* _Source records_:
(** X5.  [parseToolCalls] returns exactly when every argument string is
    valid JSON.  What it returns has the ids and the tool names of the
    serialized calls, in the same order, with the parsed arguments; and
    when it throws, it throws what [JSON.parse] threw on the first argument
    string that is not valid. *)
Theorem parseToolCalls_in_order (tcs : list WireToolCall) :
  ((exists cs, parseToolCalls tcs = inr cs) <-> Forall parses tcs)
  /\ (forall cs,
        parseToolCalls tcs = inr cs ->
        map tc_id cs = map wire_id tcs
        /\ map toolName cs = map (fun tc => fn_name (wire_function tc)) tcs
        /\ map (fun c => inr (arguments c)) cs
           = map (fun tc => JSON_parse (fn_arguments (wire_function tc))) tcs)
  /\ (forall pre tc post e,
        tcs = pre ++ tc :: post ->
        Forall parses pre ->
        JSON_parse (fn_arguments (wire_function tc)) = inl e ->
        parseToolCalls tcs = inl e).
Proof.
  split; [|split].
  - split.
    + revert tcs. induction tcs as [|tc rest IH]; intros (cs & E); [constructor|].
      cbn [parseToolCalls] in E. unfold parseToolCall in E.
      destruct (JSON_parse (fn_arguments (wire_function tc))) as [e | v] eqn:Ev;
        [discriminate|].
      destruct (parseToolCalls rest) as [e | cs']; [discriminate|].
      constructor; [now exists v | apply IH; eauto].
    + apply parseToolCalls_parses.
  - induction tcs as [|tc rest IH]; intros cs E; cbn [parseToolCalls] in E.
    + injection E as <-. repeat split.
    + unfold parseToolCall in E.
      destruct (JSON_parse (fn_arguments (wire_function tc))) as [e | v] eqn:Ev;
        [discriminate|].
      destruct (parseToolCalls rest) as [e | cs']; [discriminate|].
      injection E as <-. destruct (IH cs' eq_refl) as (Hi & Hn & Ha).
      cbn. rewrite Hi, Hn, Ha, Ev. repeat split.
  - intros pre tc post e -> Hpre He.
    induction Hpre as [|c pre (v & Hv) _ IH]; cbn [app parseToolCalls].
    + unfold parseToolCall. now rewrite He.
    + unfold parseToolCall at 1. now rewrite Hv, IH.
Qed.
End ParseFacts.

(** ** The loop, turn by turn *)

Section RunFacts.
Context `{Platform}.

Lemma outsideOnly_refl s : outsideOnly s s.
Proof. now split. Qed.

Lemma outsideOnly_trans a b c : outsideOnly a b -> outsideOnly b c -> outsideOnly a c.
Proof. unfold outsideOnly. intros (? & ?) (? & ?). split; congruence. Qed.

* _Task_:
Return each line from the records that includes the word "exists".

* _Response area_:
  ((exists cs, parseToolCalls tcs = inr cs) <-> Forall parses tcs)
      constructor; [now exists v | apply IH; eauto].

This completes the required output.